* [Action item]
Two lines below mark the span: the one containing "(** [d[k] = v]: overwrite" and the one containing "existsb (String.eqb k) l.". Set down both, plus every line between, exactly as they stand, and nothing else.

Collected data entries
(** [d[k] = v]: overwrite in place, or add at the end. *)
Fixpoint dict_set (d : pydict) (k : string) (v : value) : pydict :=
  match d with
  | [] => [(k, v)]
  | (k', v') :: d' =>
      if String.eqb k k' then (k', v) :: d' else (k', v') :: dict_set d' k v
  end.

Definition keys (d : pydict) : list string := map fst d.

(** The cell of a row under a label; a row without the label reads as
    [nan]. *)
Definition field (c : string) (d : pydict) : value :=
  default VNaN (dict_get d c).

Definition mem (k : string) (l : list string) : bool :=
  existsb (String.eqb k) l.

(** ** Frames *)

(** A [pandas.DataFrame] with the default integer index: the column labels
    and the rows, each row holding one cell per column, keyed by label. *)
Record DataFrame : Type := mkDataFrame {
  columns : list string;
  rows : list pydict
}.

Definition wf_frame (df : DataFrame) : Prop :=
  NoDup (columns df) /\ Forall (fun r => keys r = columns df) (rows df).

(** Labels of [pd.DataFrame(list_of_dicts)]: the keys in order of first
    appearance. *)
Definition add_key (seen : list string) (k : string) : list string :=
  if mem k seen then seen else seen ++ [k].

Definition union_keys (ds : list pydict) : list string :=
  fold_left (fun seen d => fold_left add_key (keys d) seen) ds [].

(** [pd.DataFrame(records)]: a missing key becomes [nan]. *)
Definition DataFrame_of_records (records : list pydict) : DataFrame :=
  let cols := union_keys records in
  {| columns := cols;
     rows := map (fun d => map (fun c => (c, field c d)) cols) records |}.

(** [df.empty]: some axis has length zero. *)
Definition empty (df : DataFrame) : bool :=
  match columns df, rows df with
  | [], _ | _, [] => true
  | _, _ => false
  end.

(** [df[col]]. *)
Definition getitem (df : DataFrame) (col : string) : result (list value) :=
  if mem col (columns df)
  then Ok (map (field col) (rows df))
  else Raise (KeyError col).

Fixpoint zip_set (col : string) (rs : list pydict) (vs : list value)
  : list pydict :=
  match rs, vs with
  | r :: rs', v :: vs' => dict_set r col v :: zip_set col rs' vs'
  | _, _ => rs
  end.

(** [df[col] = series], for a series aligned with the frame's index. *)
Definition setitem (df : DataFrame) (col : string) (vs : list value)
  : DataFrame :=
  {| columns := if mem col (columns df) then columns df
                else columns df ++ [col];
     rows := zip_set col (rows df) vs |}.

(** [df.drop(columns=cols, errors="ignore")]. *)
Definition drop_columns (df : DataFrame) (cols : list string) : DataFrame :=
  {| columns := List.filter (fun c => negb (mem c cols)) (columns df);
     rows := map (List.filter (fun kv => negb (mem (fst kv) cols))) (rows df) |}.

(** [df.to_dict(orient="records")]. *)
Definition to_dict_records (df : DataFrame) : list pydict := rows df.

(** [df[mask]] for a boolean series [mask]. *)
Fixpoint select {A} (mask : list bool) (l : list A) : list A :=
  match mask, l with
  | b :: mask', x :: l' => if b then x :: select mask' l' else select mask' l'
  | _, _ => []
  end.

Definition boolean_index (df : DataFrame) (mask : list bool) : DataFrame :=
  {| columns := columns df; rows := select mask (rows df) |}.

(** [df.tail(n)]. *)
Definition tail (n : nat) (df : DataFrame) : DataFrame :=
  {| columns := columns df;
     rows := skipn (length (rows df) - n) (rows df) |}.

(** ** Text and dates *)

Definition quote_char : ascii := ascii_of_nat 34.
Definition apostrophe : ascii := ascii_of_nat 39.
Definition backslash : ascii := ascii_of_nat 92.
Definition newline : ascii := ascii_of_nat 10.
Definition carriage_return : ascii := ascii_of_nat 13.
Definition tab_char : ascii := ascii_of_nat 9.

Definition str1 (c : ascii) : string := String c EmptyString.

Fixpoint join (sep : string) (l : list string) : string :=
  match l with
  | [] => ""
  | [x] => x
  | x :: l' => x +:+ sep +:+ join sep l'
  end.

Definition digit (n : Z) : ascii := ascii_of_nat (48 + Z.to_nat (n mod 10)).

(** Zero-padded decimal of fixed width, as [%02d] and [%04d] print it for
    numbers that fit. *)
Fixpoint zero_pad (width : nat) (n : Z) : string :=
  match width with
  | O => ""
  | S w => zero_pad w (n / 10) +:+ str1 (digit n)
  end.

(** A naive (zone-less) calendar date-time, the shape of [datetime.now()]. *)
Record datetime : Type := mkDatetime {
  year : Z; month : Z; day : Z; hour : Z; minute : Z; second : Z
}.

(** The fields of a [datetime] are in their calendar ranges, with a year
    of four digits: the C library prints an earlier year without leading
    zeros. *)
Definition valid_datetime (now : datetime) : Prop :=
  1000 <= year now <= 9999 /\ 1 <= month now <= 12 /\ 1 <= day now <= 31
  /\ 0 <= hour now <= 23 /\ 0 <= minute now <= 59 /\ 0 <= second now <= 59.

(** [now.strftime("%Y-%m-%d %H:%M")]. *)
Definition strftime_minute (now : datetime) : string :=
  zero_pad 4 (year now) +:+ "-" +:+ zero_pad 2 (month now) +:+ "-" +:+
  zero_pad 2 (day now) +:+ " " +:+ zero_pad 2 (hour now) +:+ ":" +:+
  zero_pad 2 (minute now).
--
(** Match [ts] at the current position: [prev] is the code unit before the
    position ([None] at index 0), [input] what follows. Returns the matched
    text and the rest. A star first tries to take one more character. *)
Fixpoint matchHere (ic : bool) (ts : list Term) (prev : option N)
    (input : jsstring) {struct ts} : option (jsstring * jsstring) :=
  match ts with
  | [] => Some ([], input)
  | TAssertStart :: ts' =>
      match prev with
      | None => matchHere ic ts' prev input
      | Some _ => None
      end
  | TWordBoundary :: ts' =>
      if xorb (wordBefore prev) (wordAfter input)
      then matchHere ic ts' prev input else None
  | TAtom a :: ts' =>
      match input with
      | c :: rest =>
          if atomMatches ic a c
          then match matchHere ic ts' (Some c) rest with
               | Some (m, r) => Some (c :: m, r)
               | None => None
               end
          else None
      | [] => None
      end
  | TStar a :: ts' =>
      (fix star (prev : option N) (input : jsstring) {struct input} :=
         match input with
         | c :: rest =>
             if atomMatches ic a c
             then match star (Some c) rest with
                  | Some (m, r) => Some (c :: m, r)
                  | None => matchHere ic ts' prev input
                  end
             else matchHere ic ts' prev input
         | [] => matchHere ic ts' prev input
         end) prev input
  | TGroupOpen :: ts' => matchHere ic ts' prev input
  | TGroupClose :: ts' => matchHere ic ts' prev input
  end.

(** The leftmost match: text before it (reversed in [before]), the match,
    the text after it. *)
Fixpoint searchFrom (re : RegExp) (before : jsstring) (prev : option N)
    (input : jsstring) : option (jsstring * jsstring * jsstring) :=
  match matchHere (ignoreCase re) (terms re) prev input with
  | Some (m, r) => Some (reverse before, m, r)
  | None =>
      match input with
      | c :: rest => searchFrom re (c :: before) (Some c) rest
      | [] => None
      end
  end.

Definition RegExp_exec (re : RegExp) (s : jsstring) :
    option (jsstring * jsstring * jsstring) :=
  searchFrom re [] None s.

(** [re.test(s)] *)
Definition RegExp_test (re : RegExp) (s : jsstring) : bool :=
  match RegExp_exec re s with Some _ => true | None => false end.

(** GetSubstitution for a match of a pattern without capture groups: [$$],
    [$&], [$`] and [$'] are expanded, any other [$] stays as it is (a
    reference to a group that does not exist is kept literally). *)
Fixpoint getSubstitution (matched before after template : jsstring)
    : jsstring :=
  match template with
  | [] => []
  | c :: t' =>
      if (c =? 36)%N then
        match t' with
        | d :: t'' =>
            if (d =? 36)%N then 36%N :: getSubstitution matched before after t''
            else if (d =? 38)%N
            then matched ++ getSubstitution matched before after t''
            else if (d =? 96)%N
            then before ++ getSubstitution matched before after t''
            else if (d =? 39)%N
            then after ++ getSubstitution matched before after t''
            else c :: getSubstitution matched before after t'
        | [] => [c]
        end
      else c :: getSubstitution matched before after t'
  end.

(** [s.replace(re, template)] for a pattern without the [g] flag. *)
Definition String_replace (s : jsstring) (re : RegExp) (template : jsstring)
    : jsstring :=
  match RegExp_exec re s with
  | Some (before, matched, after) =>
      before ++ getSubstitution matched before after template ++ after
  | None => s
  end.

* [Answer space]
(** [d[k] = v]: overwrite in place, or add at the end. *)
Fixpoint dict_set (d : pydict) (k : string) (v : value) : pydict :=
  match d with
  | [] => [(k, v)]
  | (k', v') :: d' =>
      if String.eqb k k' then (k', v) :: d' else (k', v') :: dict_set d' k v
  end.

Definition keys (d : pydict) : list string := map fst d.

(** The cell of a row under a label; a row without the label reads as
    [nan]. *)
Definition field (c : string) (d : pydict) : value :=
  default VNaN (dict_get d c).

Definition mem (k : string) (l : list string) : bool :=
  existsb (String.eqb k) l.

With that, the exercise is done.